Let’s look at some examples from my own family. Samuel Polyblank (born around 1816), one of my great-great-great-grandfathers, was a shipwright from London’s East End. The ships he worked on helped to feed demand for international trade, taking goods to and from the colonies. They may even have been used by the East India Company, the world’s first global corporate superpower, and a key player in colonial rule and exploitation in Asia.
Through his work, Samuel Polyblank found himself caught up in, and working to support, a system whose impacts – including widespread deforestation, pollution, soil sterilisation and biodiversity collapse – continue to be felt today.
Another example is Daniel Winchester (born around 1791). One of my great-great-great-great-grandfathers, he was an iron founder from Bristol. Bristol is famous for its numerous connections to the slave trade and to the British empire’s Caribbean plantations. And what those plantations relied upon very heavily were imported supplies for fossil fuel-driven processing plants and factories – which were frequently made of iron.
I don’t know for certain if Daniel Winchester’s work ended up in British plantations: but since at the time there were iron foundries in Bristol that made things which did, it’s not unlikely. And I know that Daniel made enough money to buy his own home and leave it to his son, a rare occurrence at a time when only a tiny proportion of Britain’s homes were occupied by their actual owners.
Although the Winchesters were not truly wealthy, still working manual occupations and relying on child labour to supplement their income, they were able to start passing down intergenerational wealth: a hallmark of privilege that was only available to a small minority. It seems reasonable that the reason they were able to do this is because they capitalised, knowingly or not, on industrial demand that came from slavery.

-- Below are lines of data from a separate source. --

(** * OpenBridge: endpoint-to-tool synthesis and the local image tools

    A shallow embedding of [src/OpenBridge/tools/api.py],
    [src/OpenBridge/tools/analysis.py] and [src/OpenBridge/tools/files.py].

    Conventions of the embedding:
    - Python [str] is [string]; characters are bytes, and [lower]/[upper]
      act on the ASCII letters only (method names and OpenAPI paths are
      ASCII);
    - a parsed JSON document is a [json] tree whose objects are association
      lists in document order (Python dicts iterate in insertion order);
      JSON numbers are integers;
    - a dictionary received at call time (tool parameters, a bounding box)
      is a [gmap] with string keys;
    - a Python exception is a [Raise] result; [try]/[except] is a match on
      that result;
    - what the operating system, the network and the imaging libraries
      answer is an explicit argument of the function that asks; of the
      requests library the model keeps the exception classes that the
      code tells apart and the rule of [raise_for_status];
    - log messages of the program are left out; of the server library
      ([mcp.server.fastmcp]) the model keeps the rule of [add_tool] for a
      name that is taken, and the warning it logs then.

    The first part holds the embedding, one module per source file or
    component; the module [DataModel] states the shapes of the data model
    and the inputs of the examples; the second part holds the
    properties. *)

From Stdlib Require Import ZArith Lia Ascii.
From stdpp Require Import base option list strings pretty gmap.
(** * The Raft role engine of pkg/raft/raft.go

    A shallow embedding of the per-replica state machine of
    [pkg/raft/raft.go]: the outbound queues ([send]), the commit rule
    ([maybeCommit]), role transitions ([becomeFollower], [becomeCandidate],
    [becomePreCandidate], [becomeLeader]), campaigning ([hup], [campaign]),
    the message dispatcher ([Step]) and the follower/candidate/leader step
    functions.

    [raft.go] is the only file of the package at hand.  The packages it
    calls ([raftpb], [quorum], [tracker]) and the log ([log.go]) are
    modelled from the design document where it describes them, and taken
    as parameters (class [External]) where it does not.

    Conventions:
    - [uint64] is [N]; arithmetic that the Go code performs on it is wrapped
      with [u64] (reduction modulo 2^64).  [int] is [Z], wrapped with [i64].
    - a Go method with receiver [r *raft] is a computation in the monad [M]:
      it reads and writes the replica, and may panic. *)

From stdpp Require Import gmap strings list sorting.
From Stdlib Require Import ZArith NArith Lia Ascii.

Set Primitive Projections.
Set Default Proof Using "Type".

Local Open Scope N_scope.

(** ** Machine integers *)

Definition MaxUint64 : N := 18446744073709551615.

(** Result of a [uint64] operation: the value modulo 2^64. *)
Definition u64 (x : N) : N := x mod 18446744073709551616.

(** Result of an [int] (64-bit, two's complement) operation. *)
Definition i64 (x : Z) : Z :=
  ((x + 9223372036854775808) mod 18446744073709551616 - 9223372036854775808)%Z.

Lemma u64_small x : x <= MaxUint64 -> u64 x = x.
Proof. unfold u64, MaxUint64. intros H. apply N.mod_small. lia. Qed.

Lemma u64_bound x : u64 x <= MaxUint64.
Proof.
  unfold u64, MaxUint64.
  pose proof (N.mod_upper_bound x 18446744073709551616). lia.
Qed.

Lemma i64_small x :
  (-9223372036854775808 <= x < 9223372036854775808)%Z -> i64 x = x.
Proof. unfold i64. intros H. rewrite Z.mod_small; lia. Qed.

#[global] Instance byte_eq_dec : EqDecision Byte.byte := Byte.byte_eq_dec.

(** ** Peer identifiers (raft.go, lines 38-51) *)

Abbreviation PeerID := N (only parsing).

(** [None] of raft.go; renamed because of the [option] constructor. *)
Definition NoneID : PeerID := 0.
Definition LocalAppendThread : PeerID := MaxUint64.
Definition LocalApplyThread : PeerID := MaxUint64 - 1.

(** ** raftpb: entries and messages *)

Module pb.

Inductive EntryType := EntryNormal | EntryConfChange | EntryConfChangeV2.

Inductive MessageType :=
| MsgHup | MsgBeat | MsgProp | MsgApp | MsgAppResp | MsgVote | MsgVoteResp
| MsgSnap | MsgHeartbeat | MsgHeartbeatResp | MsgUnreachable | MsgSnapStatus
| MsgCheckQuorum | MsgTransferLeader | MsgTimeoutNow | MsgPreVote
| MsgPreVoteResp | MsgStorageAppend | MsgStorageAppendResp | MsgStorageApply
| MsgStorageApplyResp | MsgForgetLeader.
(** * Testpilot: test orchestration and report synthesis

    A shallow embedding of the TypeScript sources

    - [src/reporter/reporter.ts]   (Reporter)
    - [src/tester/navigator.ts]    (NavigationTester)
    - [src/tester/clickTester.ts]  (ClickTester)
    - [src/tester/formTester.ts]   (FormTester, getTestValue)
    - [src/tester/visualChecker.ts] (VisualChecker.checkOverlaps)

    JavaScript strings are modelled as Rocq [string]s (sequences of
    8-bit characters); [toLowerCase] and [trim] act on the ASCII range.
    The browser driver ([src/browser/engine.ts]) is an interface: its
    operations take and return an abstract world, and every call is
    recorded in a trace. *)

From Stdlib Require Import ZArith Ascii String List Lia Bool.
From stdpp Require Import base gmap strings list pretty.

Local Open Scope string_scope.
Local Open Scope list_scope.

(** ** JavaScript string primitives *)

Module JS.

Definition chr (n : nat) : string := String (ascii_of_nat n) EmptyString.

(** The characters that cannot be written inside a literal. *)
Definition nl : string := chr 10.
Definition dquote : string := chr 34.

(** [s.includes(needle)] *)
Fixpoint includes (s needle : string) : bool :=
  String.prefix needle s
  || match s with
     | EmptyString => false
     | String _ rest => includes rest needle
     end.

Definition lower_ascii (c : ascii) : ascii :=
  let n := nat_of_ascii c in
  if (65 <=? n)%nat && (n <=? 90)%nat then ascii_of_nat (n + 32) else c.

(** [s.toLowerCase()] on ASCII text: the letters [A] to [Z] are
    lowered, every other character is left as it is. *)
Fixpoint toLowerCase (s : string) : string :=
  match s with
  | EmptyString => EmptyString
  | String c rest => String (lower_ascii c) (toLowerCase rest)
  end.

(** [xs.join(sep)] *)
Definition join (sep : string) (xs : list string) : string :=
  String.concat sep xs.

(** Truthiness of a string: the empty string is falsy. *)
Definition truthy (s : string) : bool :=
  match s with EmptyString => false | _ => true end.
(** * Berry mapping: class wrappers and the generic native-call dispatcher

    A shallow embedding of [lib/libesp32/berry_mapping/src/be_class_wrapper.c]:
    the name resolver [be_find_global_or_module_member], the value converter
    [be_convert_single_elt], the descriptor parser [be_check_arg_type], the
    constructor pointer store [be_set_ctor_ptr] and the dispatcher
    [be_call_c_func].

    The C functions work on a Berry virtual machine through its C API.  The
    virtual machine is represented by an explicit state ([bvm]): an evaluation
    stack, the global and builtin tables and the object store.  [be_raise] and
    [be_raisef] unwind with [longjmp]; they are the [Throw] outcome of the
    monad [M] in which every function of the file is written. *)

From Stdlib Require Import ZArith String Ascii List Lia Bool.
From stdpp Require Import base option list gmap strings pretty.

Local Open Scope string_scope.
Local Open Scope Z_scope.

(** ** Machine words

    The file is written for a target where [int], [int32_t], [intptr_t] and
    pointers are all 32 bits wide.  A word is a [Z]; a conversion to [int] or
    [int32_t] wraps around, a comparison of the loop counter (an [uint32_t])
    reads its operand as unsigned.  A pointer is represented by the signed
    value of its 32-bit pattern. *)

Definition to_int32 (z : Z) : Z := (z + 2 ^ 31) mod 2 ^ 32 - 2 ^ 31.
Definition to_uint32 (z : Z) : Z := z mod 2 ^ 32.
Definition is_int32 (z : Z) : Prop := - 2 ^ 31 <= z < 2 ^ 31.

(** ** C strings *)

Definition NUL : ascii := Ascii.zero.

Definition strlen (s : string) : Z := Z.of_nat (String.length s).

(** [s[i]]: the character at [i], the terminating NUL at the end. *)
Definition char_at (s : string) (i : Z) : ascii :=
  if i <? 0 then NUL
  else match String.get (Z.to_nat i) s with
       | Some c => c
       | None => NUL
       end.

(** [&s[i]]: the string that starts at position [i]. *)
Fixpoint str_drop (n : nat) (s : string) : string :=
  match n, s with
  | O, _ => s
  | S n', String _ r => str_drop n' r
  | S _, EmptyString => EmptyString
  end.

(** The string held by a [char] array: the characters before the first NUL. *)
Fixpoint c_str (buf : list ascii) : string :=
  match buf with
  | [] => EmptyString
  | c :: r => if Ascii.eqb c NUL then EmptyString else String c (c_str r)
  end.

Definition buf_store (buf : list ascii) (i : Z) (c : ascii) : list ascii :=
  <[Z.to_nat i := c]> buf.

Definition is_lower (c : ascii) : bool :=
  (97 <=? Z.of_nat (nat_of_ascii c)) && (Z.of_nat (nat_of_ascii c) <=? 122).

(** [strtok_r(s, ".", &saveptr)] for the one-character delimiter set: leading
    delimiters are skipped, the token runs to the next delimiter or to the end
    of the string, and the rest is kept for the next call. *)
Fixpoint skip_delim (d : ascii) (s : string) : string :=
  match s with
  | EmptyString => EmptyString
  | String c r => if Ascii.eqb c d then skip_delim d r else s
  end.

Fixpoint take_token (d : ascii) (s : string) : string * string :=
  match s with
  | EmptyString => (EmptyString, EmptyString)
  | String c r =>
      if Ascii.eqb c d then (EmptyString, r)
      else let '(t, rest) := take_token d r in (String c t, rest)
  end.

Definition strtok_r (d : ascii) (s : string) : option string * string :=
  match skip_delim d s with
  | EmptyString => (None, EmptyString)
  | s' => let '(t, rest) := take_token d s' in (Some t, rest)
  end.

(** ** The Berry virtual machine *)

Inductive bvalue : Type :=
| BNil
| BInt (i : Z)
| BReal (bits : Z)
| BBool (b : bool)
| BString (s : string)
| BComptr (p : Z)
| BClosure (c : nat)
| BNtvfunc (f : nat)
| BClass (c : nat)
| BInstance (o : nat)
| BModule (m : nat).

#[global] Instance bvalue_eq_dec : EqDecision bvalue.
Proof. solve_decision. Defined.

Record bclass : Type := mk_class {
  c_name : string;
  c_super : option nat;
  c_members : gmap string bvalue
}.

Record binstance : Type := mk_instance {
  i_class : nat;
  i_fields : gmap string bvalue
}.

Record bworld : Type := mk_world {
  globals : gmap string bvalue;
  builtins : gmap string bvalue;
  classes : gmap nat bclass;
  instances : gmap nat binstance;
  modules : gmap nat (gmap string bvalue)
}.

Record bvm : Type := mk_vm {
  world : bworld;
  stack : list bvalue;
  native_calls : list (list Z)
}.

Inductive bexception : Type :=
| Exception (class_name : string) (message : string)
| MallocFail.

(** One run of a C function over the virtual machine: it returns, it unwinds
    with a Berry exception, it leaves the defined behaviour of C (a stack
    index outside of the frame, a store past the end of [p], a NULL
    string), or the model runs out of fuel. *)
Inductive outcome (A : Type) : Type :=
| Done (a : A) (vm : bvm)
| Throw (e : bexception) (vm : bvm)
| Undefined (why : string)
| Timeout.

Arguments Done {A} a vm.
Arguments Throw {A} e vm.
Arguments Undefined {A} why.
Arguments Timeout {A}.

Definition M (A : Type) : Type := bvm -> outcome A.

Definition ret {A} (a : A) : M A := fun vm => Done a vm.

Definition bind {A B} (m : M A) (k : A -> M B) : M B :=
  fun vm =>
    match m vm with
    | Done a vm' => k a vm'
    | Throw e vm' => Throw e vm'
    | Undefined why => Undefined why
    | Timeout => Timeout
    end.

Notation "x <- c1 ;; c2" := (bind c1 (fun x => c2))
  (at level 100, c1 at next level, c2 at level 200, right associativity).
Notation "c1 ;; c2" := (bind c1 (fun _ => c2))
  (at level 100, c2 at level 200, right associativity).

Definition undefined {A} (why : string) : M A := fun _ => Undefined why.
Definition timeout {A} : M A := fun _ => Timeout.
Definition get_vm : M bvm := fun vm => Done vm vm.
Definition put_vm (vm : bvm) : M unit := fun _ => Done tt vm.

Definition set_stack (st : list bvalue) (vm : bvm) : bvm :=
  mk_vm (world vm) st (native_calls vm).
Definition set_world (w : bworld) (vm : bvm) : bvm :=
  mk_vm w (stack vm) (native_calls vm).
Definition set_instances (h : gmap nat binstance) (w : bworld) : bworld :=
  mk_world (globals w) (builtins w) (classes w) h (modules w).
Definition set_modules (ms : gmap nat (gmap string bvalue)) (w : bworld) : bworld :=
  mk_world (globals w) (builtins w) (classes w) (instances w) ms.

(** ** The C API of the interpreter *)

(** Modelled from the spec: the interpreter primitives of [berry.h] that the
    file consumes (spec section 6: get a named global, get and set a named
    member on an object, push and pop typed values on the evaluation stack,
    invoke a callable, classify a value's runtime kind, raise a typed error,
    query a class name, test derivation) are not part of this source file.
    They are given here over [bvm], with the stack effects that the source
    relies on and records in its comments ("stack = instance, init_func,
    instance, ptr", "remove nil").  The virtual [member] and [setmember]
    methods of instances are outside of the model. *)

Definition top_of (vm : bvm) : Z := Z.of_nat (length (stack vm)).

Definition abs_index (vm : bvm) (idx : Z) : Z :=
  if 0 <? idx then idx else top_of vm + idx + 1.

Definition be_top : M Z := fun vm => Done (top_of vm) vm.

Definition be_absindex (idx : Z) : M Z := fun vm => Done (abs_index vm idx) vm.

(** [be_indexof]: stack position 1 is the first argument of the call, -1 is
    the top of the stack. *)
Definition index_of (idx : Z) : M bvalue :=
  fun vm =>
    let a := abs_index vm idx in
    if (1 <=? a) && (a <=? top_of vm) then
      match stack vm !! Z.to_nat (a - 1) with
      | Some v => Done v vm
      | None => Undefined "stack index"
      end
    else Undefined "stack index".

Definition be_isint (idx : Z) : M bool :=
  v <- index_of idx ;; ret (match v with BInt _ => true | _ => false end).
Definition be_isbool (idx : Z) : M bool :=
  v <- index_of idx ;; ret (match v with BBool _ => true | _ => false end).
Definition be_isstring (idx : Z) : M bool :=
  v <- index_of idx ;; ret (match v with BString _ => true | _ => false end).
Definition be_iscomptr (idx : Z) : M bool :=
  v <- index_of idx ;; ret (match v with BComptr _ => true | _ => false end).
Definition be_isnil (idx : Z) : M bool :=
  v <- index_of idx ;; ret (match v with BNil => true | _ => false end).
Definition be_isclosure (idx : Z) : M bool :=
  v <- index_of idx ;; ret (match v with BClosure _ => true | _ => false end).
Definition be_isinstance (idx : Z) : M bool :=
  v <- index_of idx ;; ret (match v with BInstance _ => true | _ => false end).

Definition be_toint (idx : Z) : M Z :=
  v <- index_of idx ;;
  match v with BInt i => ret i | _ => undefined "be_toint" end.
Definition be_tobool (idx : Z) : M bool :=
  v <- index_of idx ;;
  match v with BBool b => ret b | _ => undefined "be_tobool" end.
Definition be_tostring (idx : Z) : M string :=
  v <- index_of idx ;;
  match v with BString s => ret s | _ => undefined "be_tostring" end.
(** [be_tocomptr] answers NULL for a value that is not a pointer. *)
Definition be_tocomptr (idx : Z) : M Z :=
  v <- index_of idx ;;
  ret (match v with BComptr p => p | _ => 0 end).

Definition push (v : bvalue) : M unit :=
  fun vm => Done tt (set_stack (stack vm ++ [v]) vm).

Definition be_pushnil : M unit := push BNil.
Definition be_pushint (i : Z) : M unit := push (BInt i).
Definition be_pushbool (b : bool) : M unit := push (BBool b).
Definition be_pushstring (s : string) : M unit := push (BString s).
Definition be_pushcomptr (p : Z) : M unit := push (BComptr p).
Definition be_pushvalue (idx : Z) : M unit := v <- index_of idx ;; push v.

Definition be_pop (n : Z) : M unit :=
  fun vm =>
    if (0 <=? n) && (n <=? top_of vm) then
      Done tt (set_stack (take (Z.to_nat (top_of vm - n)) (stack vm)) vm)
    else Undefined "be_pop".

(** [be_remove]: the values above [idx] move down by one. *)
Definition be_remove (idx : Z) : M unit :=
  _ <- index_of idx ;;
  fun vm =>
    let a := Z.to_nat (abs_index vm idx - 1) in
    Done tt (set_stack (take a (stack vm) ++ drop (S a) (stack vm)) vm).

Definition global_find (w : bworld) (name : string) : option bvalue :=
  match globals w !! name with
  | Some v => Some v
  | None => builtins w !! name
  end.
Lemma get_alpha_y_spec_witness :
  (1 <= 1)%Z /\ (1 <= 1 <= 1)%Z
  /\ Z.of_nat (List.length [0; 1]) = (2 ^ 1)%Z
  /\ exists alpha,
      _get_alpha_y [0; 1] 1 1 = Ok alpha
      /\ Z.of_nat (List.length alpha) = (2 ^ (1 - 1))%Z
      /\ forall j, (0 <= j < 2 ^ (1 - 1))%Z ->
           let numerator :=
             sumR (map (fun l => item [0; 1] ((2 * j + 1) * 2 ^ (1 - 1) + l) ^ 2)
                       (range 0 (2 ^ (1 - 1)))) in
           let denominator :=
             sumR (map (fun l => item [0; 1] (j * 2 ^ 1 + l) ^ 2)
                       (range 0 (2 ^ 1))) in
           (denominator <> 0 ->
            item alpha j = 2 * asin (sqrt (numerator / denominator)))
           /\ (denominator = 0 -> item alpha j = 0).
Proof.
  split; [lia|]. split; [lia|]. split; [reflexivity|].
  apply (get_alpha_y_spec [0; 1] 1 1); [lia | lia | reflexivity].
Defined.

Lemma in_range_n_to_1 (n k : Z) : In k (range_n_to_1 n) <-> (1 <= k <= n)%Z.
Proof.
  unfold range_n_to_1. rewrite <- in_rev, in_range. lia.
Qed.



End AlphaClaims.

(** ** Code words as integers *)

Module Words.
Import GrayCode GrayFacts.

Lemma lxor_double_bit (a a' : Z) (x y : bool) :
  Z.lxor (2 * a + Z.b2z x) (2 * a' + Z.b2z y)
  = 2 * Z.lxor a a' + Z.b2z (xorb x y).
Proof.
  apply Z.bits_inj'. intros n Hn. rewrite Z.lxor_spec.
  destruct (Z.eq_dec n 0) as [->|Hne].
  - now rewrite !Z.testbit_0_r.
  - replace n with (Z.succ (n - 1)) by lia.
    rewrite !Z.testbit_succ_r by lia. now rewrite Z.lxor_spec.
Qed.

Lemma int2_digits_cons (acc : Z) (c : ascii) (s : string) :
  bitstring (String c s) = true ->
  int2_digits acc (String c s) = int2_digits (2 * acc + Z.b2z (digit c)) s
  /\ bitstring s = true.
Proof.
  cbn [bitstring int2_digits]. unfold digit. intros H.
  apply andb_prop in H as [Hc Hs]. split; [|exact Hs].
  destruct (Ascii.eqb_spec c "0") as [->|H0].
  - cbn. now rewrite Z.add_0_r.
  - destruct (Ascii.eqb c "1"); [reflexivity | discriminate].
Qed.
(** ** Naming-convention helpers (assignment2) *)

(** [not (name and name[0].isupper() and "_" not in name)] *)
Definition _violates_camel (name : string) : bool :=
  negb (match name with
        | EmptyString => false
        | String c0 _ => Py.isupper c0 && negb (Py.contains Py.underscore name)
        end).

(** [name != name.lower() or any(c.isupper() for c in name if c != "_")] *)
Definition _violates_snake (name : string) : bool :=
  Py.str_ne name (Py.lower name)
  || existsb Py.isupper
       (filter (fun c => c ≠ Py.underscore) (Py.chars name)).

(** ** Naming tests of the class-based checker (assignment1) *)

Module A1.

(** [not node.name[0].isupper()]; indexing an empty name raises. *)
Definition class_violation (name : string) : option bool :=
  match name with
  | EmptyString => None
  | String c0 _ => Some (negb (Py.isupper c0))
  end.

(** [not all(x.islower() or x == '_' for x in node.name)
     and node.name != 'lower'] *)
Definition function_violation (name : string) : bool :=
  negb (forallb (fun x => Py.islower x || Ascii.eqb x Py.underscore)
          (Py.chars name))
  && Py.str_ne name "lower".

End A1.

This is uncomfortable to acknowledge, but if we want to understand the roots of climate change, it’s exactly what we should consider. It’s improbable that either Daniel Winchester or Samuel Polyblank set out to promote slavery and colonial violence any more than they set out to promote climate change. The world they lived in meant it was possible to participate in this extractive, exploitative system without confronting it, in the same way we struggle to understand our individual influence on climate today.
How to engage
One challenge of personally engaging with the climate crisis is learning that your ancestors were complicit in things that you would rather be distanced from. But this isn’t about blaming our ancestors, who may well have been exploited themselves.
Instead, understanding these connections can help encourage us to prioritise climate justice and eco-friendly behaviours in our own lives, from cutting down on meat and unsustainable travel to writing to your elected officials about environmental issues in your community. So how might you think about your own family tree’s links to climate change? Here are my top questions to consider:
Think about where the things your ancestors used or bought came from, and where things they may have been involved with making were sent. How do these connect them to the industries and trade networks born of colonialism?
If they were wealthy, what was the source of that wealth? If they weren’t, what benefactors funded any hospitals or workhouses they may have used: and would those have existed without industry and colonialism?
What did they pass down? Think about not just objects but also any wealth or property, as well as skills and cultural practices. How might these legacies be transformed into climate-friendly resources, for example through donating to environmental groups?